# Pelts. Rabbit pelts.



## Mid (Sep 28, 2010)

So my neighbor is raising rabbits just for the meat and kicking down the pelts. 

I've looked up ways to cure them, but when I'm done I'm just going to have a shit load of pelts. 

Anyone have any suggestions? I was thinking about making a blanket.


----------



## Ean (Nov 2, 2011)

I have always wanted to sew them fur side out to a hoodie or a thick shirt. Just cause they are sorta easy to tear.


----------



## Vonuist (Nov 2, 2011)

The easiest way would probably be brain-tanning.
Scrape off the fat from the hide, peg it out somewhere to cure, crack open the rabbit's skull and then rub mashed brains into the wet side of the skin.
Let it dry again and repeat until it's strong and supple.
When stitching it you need to make a hole with an awl and then fasten it together with sinew or twine, that way it won't be as prone to tearing as it would be if you used a needle and thread.


----------



## Cosmo (Apr 12, 2012)

There is a booming fur trade going on all around the globe. In addition to this furs lend themselves quite well to folk-art, and to be stitched on as bits of clothing. Whole blankets can be difficult and take skill to weave properly. Do some thinking on it.


----------



## roadohio (Apr 12, 2012)

There are or used to be a lot of people who would be willing to trade stuff for pelts, so check out the blackmarket on this site.


----------



## joaquim33 (Apr 12, 2012)

makin a blanket is an awesome idea! i just read a anthropologists book about indians in northern california near mt, shasta who used to make blankets out of rabbits. each blanket would have 100 - 300 pelts! you could make it double sided.

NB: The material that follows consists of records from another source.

(* ===== verification/Concurrency.v ===== *)
(** What the kernel guarantees when the application calls it from several threads.

    [kdisc] says which mutex protects which static, and with which invariant: the stored
    digest is that of the stored peer key whenever the mutex of that key is free.  [typed]
    holds at every step of every interleaving.  The lock-level programs of [Locks] respect
    this discipline, so the logic of [Threads] applies to any number of threads making any
    threadable calls.  [Interleavings] draws the consequences. *)
From S2P Require Import Prelude Effects Threads Crypto MemoryProtection RootState AntiDos TailPadding MessageCipher Evolution StdFs VolumeLayout VirtualVolume VolumeTotal ClockAlign DiskWipe Kernel InitModule Ffi Exports Locks.

(** * The discipline *)

Section discipline.
Context `{HP : Primitives}.

(** What holds at every step: the types and sizes of the statics, and a usable vault. *)
Record typed (k : kernel) : Prop := {
  ty_root : root_ok (k_root k);
  ty_hash : lenZ (peer_pk_hash (k_evo k)) = 32;
  ty_keys : as_slice (bob_keys (k_evo k)).2 = [] \/ lenZ (as_slice (bob_keys (k_evo k)).2) = 3168;
  ty_kem b : kem_cipher (k_evo k) = Some b -> len b = 1568;
  ty_vault v poisoned : VFS k = Some (v, poisoned) -> poisoned = false /\ mem_sane v;
}.

(** The digest is that of the stored key. *)
Definition bound (k : kernel) : Prop :=
  bob_public_key (k_evo k) = [] \/ peer_pk_hash (k_evo k) = sha256 (bob_public_key (k_evo k)).

Lemma kernel_ok_typed k : kernel_ok k <-> typed k /\ bound k.
Proof.
  split.
  - intros [[] ?]. split; [by split|done].
  - intros [[] ?]. split; [by split|done].
Qed.

(** The static behind each mutex; the digest changes only while the key is locked too, and
    the vault can be set, once, without its mutex. *)
Definition kagree (l : mutex) (k k' : kernel) : Prop :=
  match l with
  | L_pk => bob_public_key (k_evo k') = bob_public_key (k_evo k) /\
            peer_pk_hash (k_evo k') = peer_pk_hash (k_evo k)
  | L_curr => root_curr (k_root k') = root_curr (k_root k)
  | L_pend => root_pend (k_root k') = root_pend (k_root k)
  | L_epoch => epoch (k_root k') = epoch (k_root k)
  | L_hash => True
  | L_evo => kem_cipher (k_evo k') = kem_cipher (k_evo k)
  | L_bob => bob_keys (k_evo k') = bob_keys (k_evo k)
  | L_store => bob_pk_store k' = bob_pk_store k
  | L_vault => is_Some (VFS k) -> VFS k' = VFS k
  end.

Definition klock_inv (l : mutex) (k : kernel) : Prop := match l with L_pk => bound k | _ => True end.

(** What the application's calls leave out: with [epochs_grow] no call restarts the epochs,
    so they never go back, and only with [may_purge] does a call end the process. *)
Record promises := Promises { epochs_grow :> Prop; may_purge : Prop }.

Lemma kagree_trans l k1 k2 k3 : kagree l k1 k2 -> kagree l k2 k3 -> kagree l k1 k3.
Proof.
  destruct l; simpl; try congruence; [intros [? ?] [? ?]; split; congruence|].
  intros H1 H2 Hs. rewrite H2; [by apply H1|]. by rewrite H1.
Qed.

Program Definition kdisc (mono : promises) : discipline mutex kernel :=
  Discipline _ _ kagree klock_inv typed
    (fun k k' => (mono -> k_epoch k <= k_epoch k') /\ (is_Some (VFS k) -> is_Some (VFS k'))) (may_purge mono) _ _ _ _ _.
Next Obligation. by intros _ []. Qed.
Next Obligation. intros _ l k1 k2 k3. apply kagree_trans. Qed.
Next Obligation. intros _ [] k k'; simpl; try done. intros [E1 E2]. unfold bound. by rewrite E1, E2. Qed.
Next Obligation. intros mono k. split; [lia|done]. Qed.
Next Obligation. intros mono k1 k2 k3 [H1 V1] [H2 V2]. split; [|auto]. intros Hm. specialize (H1 Hm). specialize (H2 Hm). lia. Qed.
End discipline.

(** Membership in the list of mutexes held. *)
Ltac not_in := let H := fresh in intros H; repeat (apply elem_of_cons in H as [H|H]; [discriminate H|]);
  apply elem_of_nil in H; exact H.
Ltac is_in := repeat constructor.

(** * Reasoning about one program *)

Section triples.
Context `{HP : Primitives} `{HB : BuildProfile} (mono : promises).
Abbreviation D := (kdisc mono).
Abbreviation may_panic := (overflow_checks = true).

Definition stable (h : list mutex) (P : kernel -> Prop) : Prop :=
  forall k k', P k -> rely D h k k' -> P k'.

Definition act_ok {A} (h : list mutex) (m : M kernel A) (k : kernel) (Q : A -> kernel -> Prop) : Prop :=
  match m k with
  | Done b k' => guarantee D h k k' /\ Q b k'
  | Panicked k' => may_panic /\ guarantee D h k k'
  | Exited _ k' => may_purge mono /\ evolves D k k' /\ typed k'
  end.

(** From every well-typed state with [P], a thread that holds [h] can run [p]. *)
Definition tr {A} (h : list mutex) (P : kernel -> Prop) (p : kprog A)
    (K : list mutex -> A -> kernel -> Prop) : Prop :=
  forall k, typed k -> P k -> safe D may_panic h p K k.

(** ... and holds [h'] at the end, with [Q] of the result. *)
Definition ends {A} (h' : list mutex) (Q : A -> kernel -> Prop) (h : list mutex) (a : A) (k : kernel) : Prop :=
  h = h' /\ typed k /\ Q a k.

Lemma tr_ret {A} h P (a : A) K :
  stable h P -> (forall k, typed k -> P k -> K h a k) -> tr h P (mret a) K.
Proof. intros Hs HK k Hk HPk k' Hr. apply HK; [apply Hr|by eapply Hs]. Qed.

ive done a lot of brain tanning but never had a lot of luck with rabbits, i think the key is being gentle because the hair will tear so easily. make sure you cure them with smoke after you tan them so bugs and dogs dont eat them..thats what happened with mine, i left it in a cabin and when i came back bugs had devoured it. i always wanted a couple pelts to sew into a hat with ear flaps..did that this year with some deer fur but it really is nowhere near as soft. you are lucky!


----------



## Cosmo (Apr 12, 2012)

Yeah rabbit pelts are better than gold.


----------



## uncivilize (Apr 14, 2012)

joaquim33 said:


> makin a blanket is an awesome idea! i just read a anthropologists book about indians in northern california near mt, shasta who used to make blankets out of rabbits. each blanket would have 100 - 300 pelts! you could make it double sided


 
The domesticated rabbits we are familiar with have thicker skins than their wild relatives, making them better suited for fur-on tanning. With smaller game/thinner hides, some cultures would case skin the animal (removing the skin from the animal in a way similar to pulling a sock off from the top, so that you remove it inside out and have a hide "tube"), then they would cut around it in a spiral, creating a long narrow strip with fur on one side and skin on the other, they would then twist it, so that the skin side turned in on itself and dry it (it isn't tanned, essentially it is a rawhide process, but because it is so thin, it remains pliable/workable, and the skin is twisted in on itself so when it dries it kind of "glues" itself together). They would cut it so that the tail is left on one end and the eye holes are lined up on the other, so the threads could easily be strung together, tail to eye holes, to make a very long rope of fur that could then be used to make a loose knotted blanket/robe/etc. I've done it with several gophers we trapped when I was living on a farm, works well, I could see how with more practice one could make some incredible pieces.

For fur-on tanning, bark tanning is a good process because it will constrict the follicles, preventing the hair from slipping. What is more common is using a salt and alum solution for soaking before braintanning. Alum is a naturally occurring aluminum salt (there's a big mine in the south SF bay area) that helps to tighten up the follicles and cure the hide, but I don't remember very much about the whole process, and have never used it myself.

Could you name the book joaquim? I'm really interested in that type of thing. Survival Skills of Native California by Paul Campbell is a great book. Ishi is fascinating as well, though I haven't delved much deeper into the anthropological material yet. If you're ever passing through the bay area, the Phoebe A. Hearst Museum of Anthropology at UC Berkeley is free and has a small continuing exhibit of Native Californian artifacts, including much of Ishi's material culture. It's definitely worth checking out.


----------



## joaquim33 (Apr 15, 2012)

uncivilize said:


> Could you name the book joaquim? I'm really interested in that type of thing. Survival Skills of Native California by Paul Campbell is a great book. Ishi is fascinating as well, though I haven't delved much deeper into the anthropological material yet. If you're ever passing through the bay area, the Phoebe A. Hearst Museum of Anthropology at UC Berkeley is free and has a small continuing exhibit of Native Californian artifacts, including much of Ishi's material culture. It's definitely worth checking out.


 
hey uncivilize. the book was either Ishi or "indians in overalls" by jaime de angulo. i read them both at the same time so i cant remember. probably was the latter.
that is a pretty interesting idea, knotting the furs together like that. i wish i had known about that museum. last time i was in oakland i was looking for something to do in berkley but just wandered around looking at the weird california plants and trees.

i recently made a deer head decoy just like the one in Ishi. pretty cool. my friend came up with a good term for punks who are into brain tanning. "taxidermy bums"...really shittily thrown together taxidermied squirrels stuffed with socks all over the fucking place...hahahahaaa. am actually recovering from a brain tanning work party yesterday/last night. was the second official meeting of the franklin county brain tan club. quite a success. where are you based out of? come to a club meeting sometime!


----------